Task goal: Once the line with "match p, s with" is found in the entries below, repeat it and each following line exactly, up to and including the line with "Fixpoint includes (needle". Add no other lines.

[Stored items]
(** [void display_decimal(uint8_t number, int8_t decimal_point = -1)]. *)
Definition display_decimal (number decimal_point : Z) (d : t) (w : trace) : t * trace :=
  let w := clear_digits d w in
  (foldl (display_decimal_body decimal_point) (number, (d, w))
         (seq 0 (Z.to_nat (num_digits_t d)))).2.

(** The body of the loop of [display_hex]; [number] is a [uint32_t]. *)
Definition display_hex_body (decimal_point : Z) (st : Z * (t * trace)) (i : nat)
  : Z * (t * trace) :=
  let '(number, (d, w)) := st in
  let '(number, (s, w)) :=
    if negb (number =? 0) then
      (to_uint32 (Z.quot number 16),
       avr_seven_segment_pins.display_hex (to_uint8 (Z.rem number 16)) (_seg d) w)
    else if (Z.of_nat i =? 0) || ((decimal_point >=? 0) && (Z.of_nat i <=? decimal_point)) then
      (number, avr_seven_segment_pins.display_hex 0 (_seg d) w)
    else
      (number, avr_seven_segment_pins.clear (_seg d) w) in
  let '(s, w) :=
    if Z.of_nat i =? decimal_point then
      avr_seven_segment_pins.display_decimal_point true s w
    else (s, w) in
  let w := digit_set i true d w in
  let w := _delay_ms DIGIT_DELAY_MS w in
  let w := digit_set i false d w in
  let '(s, w) := avr_seven_segment_pins.clear s w in
  (number, (with_seg s d, w)).

(** [void display_hex(uint32_t number, int8_t decimal_point = -1)]. *)
Definition display_hex (number decimal_point : Z) (d : t) (w : trace) : t * trace :=
  let w := clear_digits d w in
  (foldl (display_hex_body decimal_point) (number, (d, w))
         (seq 0 (Z.to_nat (num_digits_t d)))).2.

(** [void display_colon(bool display)]. *)
Definition display_colon (display : bool) (d : t) (w : trace) : trace :=
  set (_colon d) display w.

(** [void display_custom(uint8_t mask, uint8_t digit)]. *)
Definition display_custom (mask digit : Z) (d : t) (w : trace) : t * trace :=
  if digit <=? num_digits_t d then
    let w := clear_digits d w in
    let '(s, w) := avr_seven_segment_pins.display_custom mask (_seg d) w in
    (with_seg s d, digit_set (Z.to_nat digit) true d w)
  else (d, w).

End avr_seven_segment_display.

(** *** The wiring of [scorgasmatron.cpp] used in the examples *)

Definition seven_segment_pins : avr_seven_segment_pins.t :=
  avr_seven_segment_pins.mk
    [avr_digital_output_pin avr_io_bank_d 0; avr_digital_output_pin avr_io_bank_d 1;
     avr_digital_output_pin avr_io_bank_d 2; avr_digital_output_pin avr_io_bank_d 3;
     avr_digital_output_pin avr_io_bank_d 4; avr_digital_output_pin avr_io_bank_d 5;
     avr_digital_output_pin avr_io_bank_d 6; avr_digital_output_pin_null] 0.

Definition p1_score_display : avr_seven_segment_display.t :=
  avr_seven_segment_display.mk 2 seven_segment_pins avr_digital_output_pin_null
    [avr_digital_output_pin avr_io_bank_b 1; avr_digital_output_pin avr_io_bank_b 2].

Definition undo_switch : avr_digital_input_pin :=
  {| input_bank := avr_io_bank_d; input_bit := 7; _pull_up := true |}.

Definition game_mode_switch : avr_digital_input_pin :=
  {| input_bank := avr_io_bank_c; input_bit := 2; _pull_up := true |}.

Definition first_serve_switch : avr_digital_input_pin :=
  {| input_bank := avr_io_bank_c; input_bit := 3; _pull_up := true |}.

Definition p1_score_switch : avr_digital_input_pin :=
  {| input_bank := avr_io_bank_c; input_bit := 4; _pull_up := true |}.

Definition p2_score_switch : avr_digital_input_pin :=
  {| input_bank := avr_io_bank_c; input_bit := 5; _pull_up := true |}.

Definition p1_serve_led : avr_digital_output_pin_interface :=
  avr_digital_output_pin avr_io_bank_c 0.

Definition p2_serve_led : avr_digital_output_pin_interface :=
  avr_digital_output_pin avr_io_bank_c 1.

Definition p1_games_won_display : avr_seven_segment_display.t :=
  avr_seven_segment_display.mk 1 seven_segment_pins avr_digital_output_pin_null
    [avr_digital_output_pin avr_io_bank_b 0].

Definition p2_score_display : avr_seven_segment_display.t :=
  avr_seven_segment_display.mk 2 seven_segment_pins avr_digital_output_pin_null
    [avr_digital_output_pin avr_io_bank_b 4; avr_digital_output_pin avr_io_bank_b 5].

Definition p2_games_won_display : avr_seven_segment_display.t :=
  avr_seven_segment_display.mk 1 seven_segment_pins avr_digital_output_pin_null
    [avr_digital_output_pin avr_io_bank_b 3].

(** *** The polling loop of [main] *)

Module program.

(** The objects the loop works on: the engine, the five buttons, the
    segment pins that the four displays share, and what the board has
    been asked to do so far. *)
Record t : Type := mk {
  tt : table_tennis.t;
  game_mode_button : avr_button.t;
  first_serve_button : avr_button.t;
  undo_button : avr_button.t;
  p1_score_button : avr_button.t;
  p2_score_button : avr_button.t;
  segment_pins : avr_seven_segment_pins.t;
  out : trace
}.

(** The levels the five switches read in one pass of the loop. *)
Record inputs : Set := {
  game_mode_read : bool;
  first_serve_read : bool;
  undo_read : bool;
  p1_score_read : bool;
  p2_score_read : bool
}.

(** The objects when [main] starts. *)
Definition init : t :=
  mk table_tennis.init
     (avr_button.init game_mode_switch) (avr_button.init first_serve_switch)
     (avr_button.init undo_switch) (avr_button.init p1_score_switch)
     (avr_button.init p2_score_switch) seven_segment_pins [].

(** [display.display_decimal(value)] on a display that refers to the
    shared segment pins; [value] is an [int] converted to [uint8_t]. *)
Definition display (disp : avr_seven_segment_display.t) (value : Z)
    (sw : avr_seven_segment_pins.t * trace) : avr_seven_segment_pins.t * trace :=
  let '(d, w) :=
    avr_seven_segment_display.display_decimal (to_uint8 value) (-1)
      (avr_seven_segment_display.with_seg sw.1 disp) sw.2 in
  (avr_seven_segment_display._seg d, w).
(** * Bulk-import pipeline of the IT assets backend

    A shallow embedding of [uploadExcel] and [bulkCreateAssets] of the asset
    controller, of the generic error handler, and of the pieces of the
    JavaScript runtime they call (string methods, truthiness, [Date]);
    then of [createAsset], of the pagination and exact-match filters of the
    listing handlers, and of the earlier revision of the two import
    handlers.

    Conventions.
    - A JS object used as a record ([asset], a spreadsheet row after
      mapping) is a [gmap string value]; reading a key that is not there
      gives [undefined].
    - A raw spreadsheet row is the list of its [(header, cell)] pairs in
      [Object.keys] order: two headers may map to one schema field, and the
      later one then overwrites the earlier.
    - A JS string is a [string] whose characters are its code units below
      256; the result of [toUpperCase], which can leave that range, is the
      list of its code units.  Numeric cells are integers; a fractional
      cell behaves here as any non-zero number does (truthy, not a string).
    - [new Date()] reads a clock; the clock is a function from the number
      of reads made so far to the time value returned, and code that reads
      it threads that counter. *)

From Stdlib Require Import ZArith String Ascii List Lia Bool.
From Stdlib Require Import DecimalString DecimalNat DecimalFacts.
From stdpp Require Import gmap strings list fin_maps.

Open Scope string_scope.
Open Scope list_scope.

(** ** Strings *)

Module JsString.

Definition code (c : ascii) : nat := nat_of_ascii c.

(** [String.prototype.toLowerCase] on code units below 256: A-Z and the
    Latin-1 capitals (all of 192..222 but the multiplication sign 215). *)
Definition toLowerChar (c : ascii) : ascii :=
  let n := code c in
  if (((65 <=? n) && (n <=? 90)) || ((192 <=? n) && (n <=? 222) && negb (n =? 215)))%nat
  then ascii_of_nat (n + 32) else c.

Fixpoint toLowerCase (s : string) : string :=
  match s with
  | EmptyString => EmptyString
  | String c s' => String (toLowerChar c) (toLowerCase s')
  end.

(** The code units of a string. *)
Fixpoint units (s : string) : list nat :=
  match s with
  | EmptyString => []
  | String c s' => code c :: units s'
  end.

(** The code units of [c.toUpperCase()] for a code unit below 256: a-z and
    the Latin-1 small letters (224..254 but the division sign 247) lose 32,
    the sharp s (223) becomes SS, and the capitals of the micro sign (181)
    and of y with diaeresis (255) are U+039C and U+0178, above 255. *)
Definition toUpperUnits (c : ascii) : list nat :=
  let n := code c in
  if (((97 <=? n) && (n <=? 122))
      || ((224 <=? n) && (n <=? 254) && negb (n =? 247)))%nat
  then [(n - 32)%nat]
  else if (n =? 223)%nat then [83; 83]%nat
  else if (n =? 181)%nat then [924%nat]
  else if (n =? 255)%nat then [376%nat]
  else [n].

(** [String.prototype.toUpperCase], as the code units of the result: they
    need not be below 256, and there may be more of them than of [s]. *)
Fixpoint toUpperCase (s : string) : list nat :=
  match s with
  | EmptyString => []
  | String c s' => toUpperUnits c ++ toUpperCase s'
  end.

(** White space and line terminators removed by [trim]: TAB, LF, VT, FF,
    CR, SP and NBSP. *)
Definition isWhiteSpace (c : ascii) : bool :=
  let n := code c in
  (((9 <=? n) && (n <=? 13)) || (n =? 32) || (n =? 160))%nat.

Fixpoint trimStart (s : string) : string :=
  match s with
  | EmptyString => EmptyString
  | String c s' => if isWhiteSpace c then trimStart s' else s
  end.

(** [trimEnd s] keeps a character when it is not white space or when
    something is kept after it. *)
Fixpoint trimEnd (s : string) : string :=
  match s with
  | EmptyString => EmptyString
  | String c s' =>
      match trimEnd s' with
      | EmptyString => if isWhiteSpace c then EmptyString else String c EmptyString
      | r => String c r
      end
  end.

Definition trim (s : string) : string := trimEnd (trimStart s).

Fixpoint startsWith (p s : string) : bool :=
  match p, s with
  | EmptyString, _ => true
  | String a p', String b s' => Ascii.eqb a b && startsWith p' s'
  | String _ _, EmptyString => false
  end.

(** [hay.includes(needle)] *)
Fixpoint includes (needle hay : string) : bool :=
  startsWith needle hay ||
  match hay with
  | EmptyString => false
  | String _ hay' => includes needle hay'
  end.

(** [s.slice(a, b)] for [0 <= a <= b] *)
Definition slice (a b : nat) (s : string) : string := String.substring a (b - a) s.

(** [s.replace(/c/g, '')] for a one-character pattern *)
Fixpoint removeAll (c : ascii) (s : string) : string :=
  match s with
  | EmptyString => EmptyString
  | String x s' => if Ascii.eqb x c then removeAll c s' else String x (removeAll c s')
  end.

Fixpoint repeat (c : ascii) (n : nat) : string :=
  match n with
  | O => EmptyString
  | S n' => String c (repeat c n')
  end.

(** [s.padStart(n, c)] for a one-character filler *)
Definition padStart (n : nat) (c : ascii) (s : string) : string :=
  repeat c (n - String.length s) +:+ s.

(** [String(n)] for a non-negative integer *)
Definition ofNat (n : nat) : string := NilZero.string_of_uint (Nat.to_uint n).

(** [String(n)] for an integer *)
Definition ofZ (n : Z) : string :=
  match n with
  | Zneg p => String "-" (ofNat (Pos.to_nat p))
  | _ => ofNat (Z.to_nat n)
  end.

End JsString.

(** ** Values *)

Inductive value : Type :=
| VUndefined
| VNull
| VBool (b : bool)
| VNum (n : Z)
| VStr (s : string)
| VDate (t : Z).

(** ToBoolean *)
Definition truthy (v : value) : bool :=
  match v with
  | VUndefined | VNull => false
  | VBool b => b
  | VNum n => negb (n =? 0)%Z
  | VStr s => negb (String.eqb s "")
  | VDate _ => true
  end.

(** [v === 'lit'] *)
Definition strictEqStr (v : value) (lit : string) : bool :=
  match v with
  | VStr s => String.eqb s lit
  | _ => false
  end.

(** [o[k]] *)
Definition get (o : gmap string value) (k : string) : value :=
  default VUndefined (o !! k).

(** ** Dates *)

Module JsDate.

Open Scope Z_scope.

Definition msPerDay : Z := 86400000.

(** Year, month (1..12) and day of month of a day number counted from
    1970-01-01, in the proleptic Gregorian calendar. *)
Definition civilFromDays (days : Z) : Z * Z * Z :=
  let z := days + 719468 in
  let era := z / 146097 in
  let doe := z - era * 146097 in
  let yoe := (doe - doe / 1460 + doe / 36524 - doe / 146096) / 365 in
  let doy := doe - (365 * yoe + yoe / 4 - yoe / 100) in
  let mp := (5 * doy + 2) / 153 in
  let d := doy - (153 * mp + 2) / 5 + 1 in
  let m := if mp <? 10 then mp + 3 else mp - 9 in
  ((yoe + era * 400 + (if m <=? 2 then 1 else 0)), m, d).

Definition digit (n : Z) : ascii := ascii_of_nat (48 + Z.to_nat (n mod 10)).

Definition d2 (n : Z) : string :=
  String (digit (n / 10)) (String (digit n) EmptyString).
Definition d3 (n : Z) : string := String (digit (n / 100)) (d2 n).
Definition d4 (n : Z) : string := String (digit (n / 1000)) (d3 n).
Definition d6 (n : Z) : string :=
  String (digit (n / 100000)) (String (digit (n / 10000)) (d4 n)).

(** The year of an ISO string: four digits from 0 to 9999, a sign and six
    digits outside. *)
Definition isoYear (y : Z) : string :=
  if (0 <=? y) && (y <=? 9999) then d4 y
  else String (if y <? 0 then "-"%char else "+"%char) (d6 (Z.abs y)).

Answer to this problem:
  match p, s with
  | EmptyString, _ => true
  | String a p', String b s' => Ascii.eqb a b && startsWith p' s'
  | String _ _, EmptyString => false
  end.

(** [hay.includes(needle)] *)
Fixpoint includes (needle hay : string) : bool :=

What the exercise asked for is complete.